Another Husky spokesman, Kim Guttormson, said the company is “moving forward with preliminary engineering design.”
If approved, the project likely would be completed in 2017, she said.
“Husky’s overall strategy for the Lima Refinery is to continuously look at ways to increase the flexibility of the crudes we run, the products we make, and the markets we access. By building in the option to run a limited amount of heavier crude, we increase our ability to respond more quickly and efficiently to the market,” Ms. Guttormson said.
The 127-year-old refinery, which is along South Metcalf Street, employs 440 workers, and creates jobs at any one time for as many as 200 contractors.

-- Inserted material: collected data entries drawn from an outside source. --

(* ===== verification/Codec.v ===== *)
(** * Ticket codec, hashes and signatures

    crates/portl-core/src/ticket/{codec,hash,sign}.rs.  The third-party code they
    call is a parameter: ed25519-dalek ([Ed25519]), sha2 ([Sha256]) and postcard
    ([Postcard], per encoded type), each with the documented facts the ticket code
    relies on as a separate class of laws. *)

From S2P Require Import Prelude Schema Canonical Sample.

(** ** Parameters *)

(** ed25519-dalek: [SigningKey::verifying_key().to_bytes()], [sign],
    [VerifyingKey::from_bytes(pk).is_ok()] and [verify_strict(msg, sig).is_ok()]. *)
Class Ed25519 := {
  SigningKey : Type;
  verifying_key : SigningKey → bytes;
  sign : SigningKey → bytes → bytes;
  vk_from_bytes : bytes → bool;
  verify_strict : bytes → bytes → bytes → bool;
}.

Class Ed25519Laws `{Ed25519} : Prop := {
  own_key_valid sk : vk_from_bytes (verifying_key sk) = true;
  own_signature_valid sk msg : verify_strict (verifying_key sk) msg (sign sk msg) = true;
}.

Class Sha256 := { sha256 : bytes → bytes }.

(** [postcard::to_stdvec] and [postcard::from_bytes] at type [A]. *)
Class Postcard (A : Type) := {
  to_stdvec : A → option bytes;
  from_bytes : bytes → option A;
}.

Class PostcardLaws (A : Type) `{Postcard A} : Prop := {
  from_to_stdvec a bs : to_stdvec a = Some bs → from_bytes bs = Some a;
}.

(** A concrete instance of every parameter, with its laws: signatures that carry
    key and message, and an injective encoding.  The witnesses evaluate in it. *)
Module Params.
#[export] Instance iroh : Iroh := {| EndpointAddr := bytes; addr_id := λ a, a; EndpointAddr_eq_dec := _ |}.
#[export] Instance tok_addr : Tok EndpointAddr := tok_list (A := Z).
#[export] Instance ed25519 : Ed25519 := {|
  SigningKey := bytes; verifying_key := λ k, k; sign := λ k m, k ++ m; vk_from_bytes := λ _, true;
  verify_strict := λ k m s, bool_decide (s = k ++ m) |}.
#[export] Instance sha : Sha256 := {| sha256 := @rev Z |}.
#[export] Instance postcard `{Tok A} : Postcard A := {|
  to_stdvec := λ a, Some (put a);
  from_bytes := λ bs, match get bs with Some (a, []) => Some a | _ => None end |}.

#[export] Instance ed25519_laws : Ed25519Laws.
Proof. split; [done | intros; by apply bool_decide_eq_true]. Qed.
#[export] Instance postcard_laws `{Tok A} : PostcardLaws A.
Proof.
  split. intros a bs [= <-]. simpl. by rewrite <- (app_nil_r (put a)), get_put.
Qed.
#[export] Instance tok_ticket : Tok PortlTicket :=
  tok_iso (λ t : PortlTicket, (v t, addr t, body t, sig t))
    (λ '(a, b, c, d), {| v := a; addr := b; body := c; sig := d |}) ltac:(by intros []).

(** An exec-and-forwarding grant, and a narrower one. *)
Definition wide_caps : Capabilities := {|
  presence := 3;
  shell := Some {| user_allowlist := None; pty_allowed := true; exec_allowed := true;
                   command_allowlist := None; env_policy := Merge None |};
  tcp := Some [{| host_glob := "*"; port_min := 1; port_max := 65535 |}];
  udp := None; fs := None; vpn := None; meta := None; unix := None |}.
Definition narrow_caps : Capabilities := {|
  presence := 2; shell := None;
  tcp := Some [{| host_glob := "localhost"; port_min := 22; port_max := 22 |}];
  udp := None; fs := None; vpn := None; meta := None; unix := None |}.

Definition root_key : SigningKey := [7].
Definition holder_key : SigningKey := [3].
Definition machine : EndpointAddr := [9].
Definition nonce1 : bytes := [1; 0; 0; 0; 0; 0; 0; 0].
End Params.

(** ** hash.rs *)

Section hashes.
Context `{Sha256}.

Definition TICKET_ID_DOMAIN : bytes := str_bytes "portl/ticket-id/v1".
Definition PARENT_TICKET_ID_DOMAIN : bytes := str_bytes "portl/parent/v1".
Definition CLIENT_NONCE_LOG_DOMAIN : bytes := str_bytes "portl/client-nonce-log/v1".

Definition hash16 (domain sg : bytes) : bytes := take 16 (sha256 (domain ++ sg)).

Definition ticket_id (sg : bytes) : bytes := hash16 TICKET_ID_DOMAIN sg.

Definition parent_ticket_id (sg : bytes) : bytes := hash16 PARENT_TICKET_ID_DOMAIN sg.

Definition client_nonce_log_hash (client_nonce : bytes) : bytes :=
  take 16 (sha256 (CLIENT_NONCE_LOG_DOMAIN ++ client_nonce)).

(** The two kinds of id never hash the same preimage, whatever the signatures. *)
Lemma id_preimages_disjoint (s1 s2 : bytes) :
  TICKET_ID_DOMAIN ++ s1 ≠ PARENT_TICKET_ID_DOMAIN ++ s2.
Proof. by vm_compute. Qed.
End hashes.

(** ** sign.rs *)

Section signing.
Context `{Ed25519, !Postcard PortlBody}.

Definition body_signing_bytes (b : PortlBody) : result PortlError bytes :=
  canonical_check b;;
  ok_or (to_stdvec b) PostcardError.

Definition sign_body (sk : SigningKey) (b : PortlBody) : result PortlError bytes :=
  bs ← body_signing_bytes b;
  Ok (sign sk bs).

Definition verify_body (pk : bytes) (b : PortlBody) (sg : bytes) : result PortlError unit :=
  bs ← body_signing_bytes b;
  ensure (vk_from_bytes pk) (Signature "invalid public key");;
  ensure (verify_strict pk bs sg) (Signature "verify_strict failed").

(** What a verified body signature establishes. *)
Record signed_by (pk : bytes) (b : PortlBody) (sg : bytes) : Prop := {
  sb_canonical : canonical_body b;
  sb_key : vk_from_bytes pk = true;
  sb_sig : ∃ bs, to_stdvec b = Some bs ∧ verify_strict pk bs sg = true;
}.

Lemma verify_body_iff pk b sg : verify_body pk b sg = Ok tt ↔ signed_by pk b sg.
Proof.
  unfold verify_body, body_signing_bytes. split.
  - intros H1. inv_result. split; [by apply canonical_check_iff | done | by exists x].
  - intros [Hc%canonical_check_iff Hk (bs & Hbs & Hv)]. by rewrite Hc, Hbs; simpl; rewrite Hk, Hv.
Qed.

Lemma sign_body_verifies `{!Ed25519Laws} sk b sg :
  sign_body sk b = Ok sg → signed_by (verifying_key sk) b sg.
Proof.
  unfold sign_body, body_signing_bytes. intros Hs. inv_result. subst. split.
  - by apply canonical_check_iff.
  - apply own_key_valid.
  - exists x. split; [done | apply own_signature_valid].
Qed.

Lemma sign_body_canonical sk b sg : sign_body sk b = Ok sg → canonical_body b.
Proof. unfold sign_body, body_signing_bytes. intros. inv_result. by apply canonical_check_iff. Qed.

Lemma sign_body_total sk b : canonical_body b → is_Some (to_stdvec b) →
  ∃ sg, sign_body sk b = Ok sg.
Proof.
  intros Hc%canonical_check_iff [bs Hbs]. unfold sign_body, body_signing_bytes.
  rewrite Hc, Hbs. simpl. eauto.
Qed.
End signing.

(** ** codec.rs *)

Section codec.
Context `{Iroh, !Postcard PortlTicket}.

Definition encode (t : PortlTicket) : result PortlError bytes :=
  canonical_check_ticket t;;
  ok_or (to_stdvec t) PostcardError.

Definition decode (bs : bytes) : result PortlError PortlTicket :=
  t ← ok_or (from_bytes bs) PostcardError;
  canonical_check_ticket t;;
  reencoded ← ok_or (to_stdvec t) PostcardError;
  ensure (bool_decide (reencoded = bs)) (Canonical "re-encode mismatch");;
  Ok t.

(** The [iroh_tickets::Ticket] implementation behind the [portl...] strings. *)
Inductive ParseError := ParsePostcard | Verify (message : string).

Definition encode_bytes (t : PortlTicket) : bytes := default [] (to_stdvec t).

Definition decode_bytes (bs : bytes) : result ParseError PortlTicket :=
  t ← ok_or (from_bytes bs) ParsePostcard;
  map_err (λ _, Verify "canonical form violated") (canonical_check_ticket t);;
  reencoded ← ok_or (to_stdvec t) ParsePostcard;
  ensure (bool_decide (reencoded = bs)) (Verify "re-encode mismatch");;
  Ok t.

Lemma encode_iff t bs : encode t = Ok bs ↔ canonical_ticket t ∧ to_stdvec t = Some bs.
Proof.
  unfold encode. rewrite <- canonical_check_ticket_iff. split.
  - intros He. by inv_result.
  - intros [Hc Hbs]. by rewrite Hc, Hbs.
Qed.

Lemma decode_iff bs t : decode bs = Ok t ↔
  from_bytes bs = Some t ∧ canonical_ticket t ∧ to_stdvec t = Some bs.
Proof.
  unfold decode. rewrite <- canonical_check_ticket_iff. split.
  - intros Hd. inv_result. reflect_bool. by subst.
  - intros (Hf & Hc & Hto). rewrite Hf. simpl. rewrite Hc. simpl. rewrite Hto. simpl.
    by rewrite bool_decide_eq_true_2.
Qed.

Lemma decode_bytes_iff bs t : decode_bytes bs = Ok t ↔ decode bs = Ok t.
Proof.
  rewrite decode_iff, <- canonical_check_ticket_iff. unfold decode_bytes. split.
  - intros Hd. inv_result. reflect_bool. by subst.
  - intros (Hf & Hc & Hto). rewrite Hf. simpl. rewrite Hc. simpl. rewrite Hto. simpl.
    by rewrite bool_decide_eq_true_2.
Qed.
End codec.

(** ** Properties *)

(** C36: [encode] and [decode] are exact inverses: bytes decode to a ticket precisely
    when the ticket encodes to those bytes, so a ticket has one wire form and no
    second byte string is accepted for it; the string form agrees with it. *)
Theorem ticket_codec_roundtrip `{Iroh, !Postcard PortlTicket, !PostcardLaws PortlTicket} t bs :
  (decode bs = Ok t ↔ encode t = Ok bs)
  ∧ (decode_bytes bs = Ok t ↔ encode t = Ok bs)
  ∧ (encode t = Ok bs → encode_bytes t = bs).
Proof.
  rewrite decode_bytes_iff, decode_iff, encode_iff. split_and!.
  - split; [tauto |]. intros [? ?]. split_and!; [by apply from_to_stdvec | done | done].
  - split; [tauto |]. intros [? ?]. split_and!; [by apply from_to_stdvec | done | done].
  - intros [_ Hb]. unfold encode_bytes. by rewrite Hb.
Qed.

(** The signer's own signature over a body is accepted under its public key, and
    signing succeeds exactly on the canonical bodies that serialise. *)
Theorem body_signature_roundtrip `{Ed25519, !Ed25519Laws, !Postcard PortlBody} sk b :
  (∀ sg, sign_body sk b = Ok sg → verify_body (verifying_key sk) b sg = Ok tt)
  ∧ (is_ok (sign_body sk b) = true ↔ canonical_body b ∧ is_Some (to_stdvec b)).
Proof.
  split.
  - intros sg Hs. by apply verify_body_iff, sign_body_verifies.
  - split.
    + destruct (sign_body sk b) as [sg|] eqn:Hs; [|done]. intros _.
      split; [by eapply sign_body_canonical |].
      apply sign_body_verifies in Hs as [_ _ (bs & -> & _)]. done.
    + intros [Hc Hs]. by destruct (sign_body_total sk b Hc Hs) as [sg ->].
Qed.

(** ** Witnesses *)

Section witnesses.
Import Params.

Definition sample_body : PortlBody := {|
  caps := wide_caps; target := addr_id machine; alpns_extra := []; not_before := 100;
  not_after := 200; issuer := None; parent := None; nonce := nonce1; bearer := None; to := None |}.
Definition sample_ticket : PortlTicket :=
  {| v := 1; addr := machine; body := sample_body; sig := [1; 2; 3] |}.

(** Tickets that list two rules *)
Definition web : PortRule := {| host_glob := "a.example"; port_min := 80; port_max := 80 |}.
Definition ssh : PortRule := {| host_glob := "b.example"; port_min := 22; port_max := 22 |}.
Definition listing (rules : list PortRule) (from until : Z) (n : bytes) : PortlTicket :=
  {| v := 1; addr := machine;
     body := {| caps := {| presence := 2; shell := None; tcp := Some rules; udp := None; fs := None; vpn := None; meta := None; unix := None |};
                target := addr_id machine; alpns_extra := []; not_before := from; not_after := until; issuer := None; parent := None;
                nonce := n; bearer := None; to := None |};
     sig := n |}.
Definition first_ticket : PortlTicket := listing [web; ssh] 100 200 nonce1.
Definition later_ticket : PortlTicket := listing [web; ssh] 150 300 [2; 0; 0; 0; 0; 0; 0; 0].
Definition repeating_ticket : PortlTicket := listing [ssh; web; ssh] 100 200 nonce1.

Lemma repeats_rules : caps_equiv (caps (body first_ticket)) (caps (body repeating_ticket)).
Proof. split; try done; constructor. intros r. set_solver. Qed.

(** A later ticket for the same grant has the same fields; a ticket with the rules in another order, one of them twice, grants the same and
    is refused. *)
Lemma canonical_form_unique_witness :
  caps (body first_ticket) = caps (body later_ticket) ∧ first_ticket ≠ later_ticket ∧
  caps_equiv (caps (body first_ticket)) (caps (body repeating_ticket)) ∧ canonical_check_ticket repeating_ticket ≠ Ok tt.
Proof.
  assert (canonical_check_ticket first_ticket = Ok tt) as Hc by reflexivity. split; [| split; [discriminate | split; [exact repeats_rules |]]].
  - exact (proj1 (canonical_form_unique first_ticket later_ticket Hc eq_refl eq_refl (caps_equiv_refl _) eq_refl)).
  - intros Hr. destruct (canonical_form_unique first_ticket repeating_ticket Hc Hr eq_refl repeats_rules eq_refl) as [Heq _]. discriminate Heq.
Defined.

Lemma ticket_codec_roundtrip_witness :
  ∃ bs, encode sample_ticket = Ok bs ∧ decode bs = Ok sample_ticket ∧ encode_bytes sample_ticket = bs.
Proof.
  eexists. split; [vm_compute; reflexivity |]. split.
  - apply (proj1 (ticket_codec_roundtrip sample_ticket _)). vm_compute. reflexivity.
  - apply (proj2 (proj2 (ticket_codec_roundtrip sample_ticket _))). vm_compute. reflexivity.
Defined.

Lemma body_signature_roundtrip_witness :
  ∃ sg, sign_body root_key sample_body = Ok sg ∧ verify_body (verifying_key root_key) sample_body sg = Ok tt.
Proof.
  eexists. split; [vm_compute; reflexivity |].
  apply (proj1 (body_signature_roundtrip root_key sample_body)). vm_compute. reflexivity.
Defined.
End witnesses.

Earlier this year, BP-Husky Refining LLC unveiled a $400 million addition to BP’s Toledo refinery in Oregon for refining tar sands as part of a joint venture between the two companies. The two companies share ownership of reserves in Alberta, where Husky is the majority owner, and the Toledo refinery, where BP has maintained majority ownership.
That refinery employs 650 people.
It can process up to 160,000 barrels of crude oil a day, including 42,000 barrels of gasoline a day. That refinery also produces jet fuel, diesel, several fuel gases, pet coke, sulfur, and asphalt.